Records from a dataset:

□ □ □ □ □ □ □

Definition relay_strict_input_batch (c : ConnectionId) (batch : StrictInputBatch)
    : M Cell RoomError StrictInputRelayOutcome :=
  result ← attempt (on_netplay_room (accept_strict_input_batch c batch));
  cell ← get;
  let r := stored_room (cell_room cell) in
  match result with
  | Err error =>
      if is_transition_error error then
        emit_recorded (record_debug_event wall_ms now "v5TransitionInputIgnored" (strict_error_detail batch r)) ;;
        mret (mkStrictInputRelayOutcome
                (Nack (mkInputCursorNack (room_epoch r) (session_epoch r) (batch_player_index batch)
                         (expected_frame (batch_player_index batch) r) (batch_start_frame batch) SessionState))
                false 0 0)
      else throw error
  | Ok outcome =>
      match outcome_response outcome with
      | Nack nack =>
          if transition_in_progress r then
            emit_recorded (record_debug_event wall_ms now "v5TransitionInputIgnored"
                             (strict_transition_detail batch nack r)) ;;
            mret (mkStrictInputRelayOutcome (outcome_response outcome) false 0
                    (outcome_duplicate_frame_count outcome))
          else
            emit_recorded (record_debug_event wall_ms now "v5InputCursorNacked"
                             (strict_nack_detail batch nack r)) ;;
            publish_strict c outcome
      | Ack _ => publish_strict c outcome
      end
  end.

Inductive HostFrameRelayOutcome :=
| RelayBroadcast
| RelayDuplicate (release : ServerFrameReleaseV5)
| RelayIgnoredTransitionBoundary
| RelayPending (delay_ms room_epoch session_epoch frame : N).

Definition open_error_detail (open : HostFrameOpen) (r : NetplayRoom) : string :=
  ("ignored v5 transition host open: expected room/session " ++ epochs_text (room_epoch r) (session_epoch r)
   ++ ", received " ++ epochs_text (open_room_epoch open) (open_session_epoch open)
   ++ ", expected frame " ++ decimal (next_release_frame r)
   ++ ", received frame " ++ decimal (open_frame open)
   ++ ", status " ++ room_status_debug (status r))%string.

Definition open_ignored_detail (open : HostFrameOpen) (r : NetplayRoom) : string :=
  ("ignored v5 transition host open: room/session " ++ epochs_text (room_epoch r) (session_epoch r)
   ++ ", expected frame " ++ decimal (next_release_frame r)
   ++ ", received frame " ++ decimal (open_frame open)
   ++ ", status " ++ room_status_debug (status r))%string.

(** What [relay_host_frame_open_impl] does with the outcome of the room. [now'] is the second
    reading of the clock, for the debug event. *)
Definition reply_host_frame_open (now' : Instant) (open : HostFrameOpen)
    (result : result RoomError HostFrameOpenOutcome) : M Cell (fault RoomError) HostFrameRelayOutcome :=
  cell ← get;
  let r := stored_room (cell_room cell) in
  match result with
  | Err error =>
      if is_transition_error error then
        emit_recorded (record_debug_event wall_ms now' "v5TransitionHostOpenIgnored"
                         (open_error_detail open r)) ;;
        mret RelayIgnoredTransitionBoundary
      else throw (Error error)
  | Ok (Released release) => on_stored_room (emit_v5_server_frame release) ;; mret RelayBroadcast
  | Ok (Duplicate release) => mret (RelayDuplicate release)
  | Ok IgnoredTransitionBoundary =>
      emit_recorded (record_debug_event wall_ms now' "v5TransitionHostOpenIgnored"
                       (open_ignored_detail open r)) ;;
      mret RelayIgnoredTransitionBoundary
  | Ok (Pending delay_ms) =>
      frame ← expect (pending_host_frame_open r);
      mret (RelayPending delay_ms (room_epoch r) (session_epoch r) frame)
  end.
Lemma rooms_are_isolated_witness :
  invite_codes (serve sample_deps 0 9 (CallDisconnect sample_code host) sample_registry)
    !! normalized other_code
  = invite_codes sample_registry !! normalized other_code.
Proof.
  apply (rooms_are_isolated sample_deps 0 9 (CallDisconnect sample_code host) sample_registry
           (normalized sample_code)); [reflexivity|]. vm_compute. discriminate.
Defined.

(** The sweep removes exactly the expired rooms. After a sweep a code is still served if
    and only if its room was there, neither a runner-handoff nor a state-recovery deadline
    closed it, and after the heartbeat checks it has not waited too long for its guest, its
    reconnect grace has not run out and it has not been idle too long; what is served is the
    room those checks produced; and the number reported is the number of rooms removed. *)
Theorem sweep_removes_expired deps wall_ms now timeout g :
  let '(n, g') := sweep_expired_rooms deps wall_ms now timeout g in
  (∀ k s', invite_codes g' !! k = Some s' ↔
     ∃ s log, invite_codes g !! k = Some s ∧ sweep_room deps wall_ms now s = (log, false, s') ∧
              is_expired deps now timeout s' = false) ∧
  (n + size (invite_codes g') = size (invite_codes g))%nat.
Proof.
  pose proof (elem_of_swept_keys deps wall_ms now timeout g) as Hkeys.
  unfold sweep_expired_rooms. fold (swept_keys deps wall_ms now timeout g). cbn [invite_codes]. split.
  - intros k s'. rewrite foldr_delete_lookup, Hkeys, !lookup_fmap. split.
    + intros [Hn Hs]. destruct (invite_codes g !! k) as [s|]; [|done]. cbn in Hs. injection Hs as <-.
      destruct (sweep_room deps wall_ms now s) as [[log closed] s1] eqn:Hsw. exists s, log. cbn.
      assert (closed || is_expired deps now timeout s1 = false) as [-> ->]%orb_false_iff; [|done].
      apply not_true_iff_false. intros H. apply Hn. exists s. split; [done|]. unfold sweep_closes. by rewrite Hsw.
    + intros (s & log & -> & Hsw & He). split; [|cbn; by rewrite Hsw].
      intros (s1 & [= <-] & Hc). unfold sweep_closes in Hc. by rewrite Hsw, He in Hc.
  - rewrite size_foldr_delete; [by rewrite !map_size_fmap|apply NoDup_remove_dups|].
    intros k (s & Hs & _)%Hkeys. by rewrite !lookup_fmap, Hs.
Qed.

(** The [expect]s of the registry cannot fail. Whatever the stored room, opening a host
    frame, granting a ROM relay and completing one never panic: a pending first frame is
    stored before it is reported, and a transfer that hands out a grant is still there. *)
Theorem registry_never_panics deps wall_ms now now' :
  (∀ c open, never_panics (relay_host_frame_open deps wall_ms now now' c open)) ∧
  (∀ c grants, never_panics (grant_rom_relay_upload wall_ms now c grants)) ∧
  (∀ c completion, never_panics (relay_rom_relay_completed wall_ms now c completion)).
Proof. split_and!; intros; auto using host_open_no_panic, rom_grants_no_panic, rom_completed_no_panic. Qed.

End Registry_.

(** ** Where the code differs from what it means to do *)

(** [create_room_impl] inserts without looking: a generated code that is in use replaces the
    running session under it, and its players are no longer known. *)
Lemma create_replaces_running_session :
  status (stored_room (stored_at sample_code sample_registry)) = Playing ∧
  let g := serve sample_deps 0 0 (create_call sample_code) sample_registry in
  status (stored_room (stored_at sample_code g)) = WaitingForGuest ∧
  player_index_for_connection guest (stored_room (stored_at sample_code g)) = None.
Proof. vm_compute. auto. Qed.

(** The join timeout runs from the creation of the room, not from when it started to wait: a
    guest that leaves before play after that long costs the host the room at the next sweep. *)
Lemma guest_leaving_late_expires_room :
  let calls := [(0, create_call sample_code);
                (0, CallRoom sample_code (CallConnectHost "c" "d" (Sample.license "host") host capabilities));
                (1000, CallRoom sample_code (CallConnectGuest "e" "f" (Sample.license "guest") guest capabilities));
                (601000, CallDisconnect sample_code guest)] in
  let g := serve_all calls Registry_new in
  status (stored_room (stored_at sample_code g)) = WaitingForGuest ∧
  (sweep_expired_rooms sample_deps 0 (from_millis 601001) (from_secs 600) g).1 = 1%nat.
Proof. vm_compute. auto. Qed.
#[export] Instance eta_LobbyPlayerSlot : Eta LobbyPlayerSlot := λ s,
  mkLobbyPlayerSlot (slot_player_index s) (slot_role s) (slot_color s) (slot_subject_key s)
    (slot_client_kind s) (slot_connection_id s) (slot_display_name s) (slot_status s)
    (slot_capabilities s) (slot_resume_token_hash s) (slot_last_seen_at_ms s).
#[export] Instance set_ls_connection_id : Setter slot_connection_id.
Proof. derive_setter. Defined.
#[export] Instance set_ls_status : Setter slot_status.
Proof. derive_setter. Defined.
#[export] Instance set_ls_last_seen_at_ms : Setter slot_last_seen_at_ms.
Proof. derive_setter. Defined.

Definition LobbyPlayerSlot_empty (p : PlayerIndex) : LobbyPlayerSlot :=
  mkLobbyPlayerSlot p LobbyGuest (player_color p) None None None None SlotEmpty
    LobbyClientCapabilities_default None None.

Record LobbyPlayerOccupancy := mkLobbyPlayerOccupancy {
  occ_role : LobbyPlayerRole;
  occ_license : VerifiedLicense;
  occ_connection_id : ConnectionId;
  occ_display_name : option string;
  occ_capabilities : LobbyClientCapabilities;
  occ_resume_token_hash : ResumeTokenHash;
  occ_now_ms : N }.

(** [LobbyPlayerSlot::occupy]: a display name is only replaced by one. *)
Definition occupy (o : LobbyPlayerOccupancy) (s : LobbyPlayerSlot) : LobbyPlayerSlot :=
  mkLobbyPlayerSlot (slot_player_index s) (occ_role o) (slot_color s)
    (Some (identity_key (occ_license o))) (Some (client_kind (occ_license o)))
    (Some (occ_connection_id o))
    (match occ_display_name o with Some name => Some name | None => slot_display_name s end)
    SlotConnected (occ_capabilities o) (Some (occ_resume_token_hash o)) (Some (occ_now_ms o)).

Definition LobbyPlayerSlot_host (license : VerifiedLicense) (c : ConnectionId) (display_name : option string)
    (capabilities : LobbyClientCapabilities) (token : ResumeTokenHash) (now_ms : N) : LobbyPlayerSlot :=
  occupy (mkLobbyPlayerOccupancy LobbyHost license c display_name capabilities token now_ms)
    (LobbyPlayerSlot_empty PlayerIndex_ONE).

Definition slot_is_empty (s : LobbyPlayerSlot) : bool := slot_status s ==? SlotEmpty.
Definition belongs_to (license : VerifiedLicense) (s : LobbyPlayerSlot) : bool :=
  is_some_and (slot_subject_key s) (λ value, value ==? identity_key license).

Record LobbyPlayerSlotView := mkLobbyPlayerSlotView {
  sv_player_index : N;
  sv_display_number : N;
  sv_role : LobbyPlayerRole;
  sv_color : string;
  sv_status : LobbyPlayerStatus;
  sv_occupied : bool;
  sv_connected : bool;
  sv_client_kind : option ClientKind;
  sv_display_name : option string;
  sv_capabilities : LobbyClientCapabilities;
  sv_last_seen_at_ms : option N }.

(** [LobbyPlayerSlot::view]. *)
Definition player_slot_view (s : LobbyPlayerSlot) : LobbyPlayerSlotView :=
  mkLobbyPlayerSlotView (zero_based (slot_player_index s)) (display_number (slot_player_index s))
    (slot_role s) (slot_color s) (slot_status s) (is_some (slot_subject_key s))
    (is_some (slot_connection_id s)) (slot_client_kind s) (slot_display_name s) (slot_capabilities s)
    (slot_last_seen_at_ms s).

(** ** lobby.rs *)

Definition MAX_LOBBY_PLAYERS : N := 4.

Inductive LobbyStatus := LobbyOpen | GameSelected | InGame | LobbyStatusClosed.
#[export] Instance LobbyStatus_eq_dec : EqDecision LobbyStatus.
Proof. solve_decision. Defined.

Inductive LobbyVisibility := VisibilityPrivate | VisibilityPublic.
#[export] Instance LobbyVisibility_eq_dec : EqDecision LobbyVisibility.
Proof. solve_decision. Defined.

Record Lobby := mkLobby {
  lobby_id : RoomId;
  lobby_invite_code : InviteCode;
  lobby_event_seq : N;
  lobby_epoch : N;
  created_at_ms : N;
  updated_at_ms : N;
  last_meaningful_activity_at_ms : N;
  lobby_status : LobbyStatus;
  visibility : LobbyVisibility;
  lobby_players : list LobbyPlayerSlot;
  selected_game : option LobbyGameSelectionView;
  game_readiness : list LobbyGameReadinessView;
  pending_launch : option LobbyGameLaunchView;
  last_return : option LobbyReturnedView;
  lobby_voice : option RoomVoiceState }.

#[export] Instance eta_Lobby : Eta Lobby := λ l,
  mkLobby (lobby_id l) (lobby_invite_code l) (lobby_event_seq l) (lobby_epoch l) (created_at_ms l)
    (updated_at_ms l) (last_meaningful_activity_at_ms l) (lobby_status l) (visibility l) (lobby_players l)
    (selected_game l) (game_readiness l) (pending_launch l) (last_return l) (lobby_voice l).
#[export] Instance set_lobby_event_seq : Setter lobby_event_seq.
Proof. derive_setter. Defined.
#[export] Instance set_lobby_epoch : Setter lobby_epoch.
Proof. derive_setter. Defined.
#[export] Instance set_updated_at_ms : Setter updated_at_ms.
Proof. derive_setter. Defined.
#[export] Instance set_last_meaningful_activity_at_ms : Setter last_meaningful_activity_at_ms.
Proof. derive_setter. Defined.
#[export] Instance set_lobby_status : Setter lobby_status.
Proof. derive_setter. Defined.
#[export] Instance set_lobby_players : Setter lobby_players.
Proof. derive_setter. Defined.
#[export] Instance set_selected_game : Setter selected_game.
Proof. derive_setter. Defined.
#[export] Instance set_game_readiness : Setter game_readiness.
Proof. derive_setter. Defined.
#[export] Instance set_pending_launch : Setter pending_launch.
Proof. derive_setter. Defined.
#[export] Instance set_last_return : Setter last_return.
Proof. derive_setter. Defined.
#[export] Instance set_lobby_voice : Setter lobby_voice.
Proof. derive_setter. Defined.

Abbreviation LobbyM := (M Lobby LobbyError).

(** [+= 1] on a [u64]; the release build wraps. *)
Definition u64_incr (n : N) : N := (n + 1) mod (u64_max + 1).

Definition bump (now_ms : N) (l : Lobby) : Lobby :=
  l <| lobby_event_seq ::= u64_incr |> <| lobby_epoch ::= u64_incr |> <| updated_at_ms := now_ms |>.
Definition mark_meaningful_activity (now_ms : N) (l : Lobby) : Lobby :=
  l <| last_meaningful_activity_at_ms := now_ms |>.
Definition bump_with_activity (now_ms : N) (l : Lobby) : Lobby :=
  mark_meaningful_activity now_ms (bump now_ms l).

(** The status a lobby without a launch has. *)
Definition setup_status (l : Lobby) : LobbyStatus :=
  if is_some (selected_game l) then GameSelected else LobbyOpen.

(** [close]. *)
Definition close (now_ms : N) (l : Lobby) : Lobby :=
  bump now_ms (l <| lobby_status := LobbyStatusClosed |> <| pending_launch := None |>
    <| lobby_players ::= update_all (λ s, is_some (slot_subject_key s))
         (λ s, s <| slot_connection_id := None |> <| slot_status := SlotDisconnected |>
                 <| slot_last_seen_at_ms := Some now_ms |>) |>).

Definition slot_has_index (p : PlayerIndex) (s : LobbyPlayerSlot) : bool := slot_player_index s ==? p.
Definition slot_has_connection (c : ConnectionId) (s : LobbyPlayerSlot) : bool :=
  slot_connection_id s ==? Some c.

□ □ □ □ □ □ □

ASSIGNED TASK: Please write out, exactly as they appear above, only the lines in the stretch from the line with "Definition reply_host_frame_open (now'" through the line with "and only if".

WRITTEN RESPONSE:
Definition reply_host_frame_open (now' : Instant) (open : HostFrameOpen)
    (result : result RoomError HostFrameOpenOutcome) : M Cell (fault RoomError) HostFrameRelayOutcome :=
  cell ← get;
  let r := stored_room (cell_room cell) in
  match result with
  | Err error =>
      if is_transition_error error then
        emit_recorded (record_debug_event wall_ms now' "v5TransitionHostOpenIgnored"
                         (open_error_detail open r)) ;;
        mret RelayIgnoredTransitionBoundary
      else throw (Error error)
  | Ok (Released release) => on_stored_room (emit_v5_server_frame release) ;; mret RelayBroadcast
  | Ok (Duplicate release) => mret (RelayDuplicate release)
  | Ok IgnoredTransitionBoundary =>
      emit_recorded (record_debug_event wall_ms now' "v5TransitionHostOpenIgnored"
                       (open_ignored_detail open r)) ;;
      mret RelayIgnoredTransitionBoundary
  | Ok (Pending delay_ms) =>
      frame ← expect (pending_host_frame_open r);
      mret (RelayPending delay_ms (room_epoch r) (session_epoch r) frame)
  end.
Lemma rooms_are_isolated_witness :
  invite_codes (serve sample_deps 0 9 (CallDisconnect sample_code host) sample_registry)
    !! normalized other_code
  = invite_codes sample_registry !! normalized other_code.
Proof.
  apply (rooms_are_isolated sample_deps 0 9 (CallDisconnect sample_code host) sample_registry
           (normalized sample_code)); [reflexivity|]. vm_compute. discriminate.
Defined.

(** The sweep removes exactly the expired rooms. After a sweep a code is still served if
    and only if its room was there, neither a runner-handoff nor a state-recovery deadline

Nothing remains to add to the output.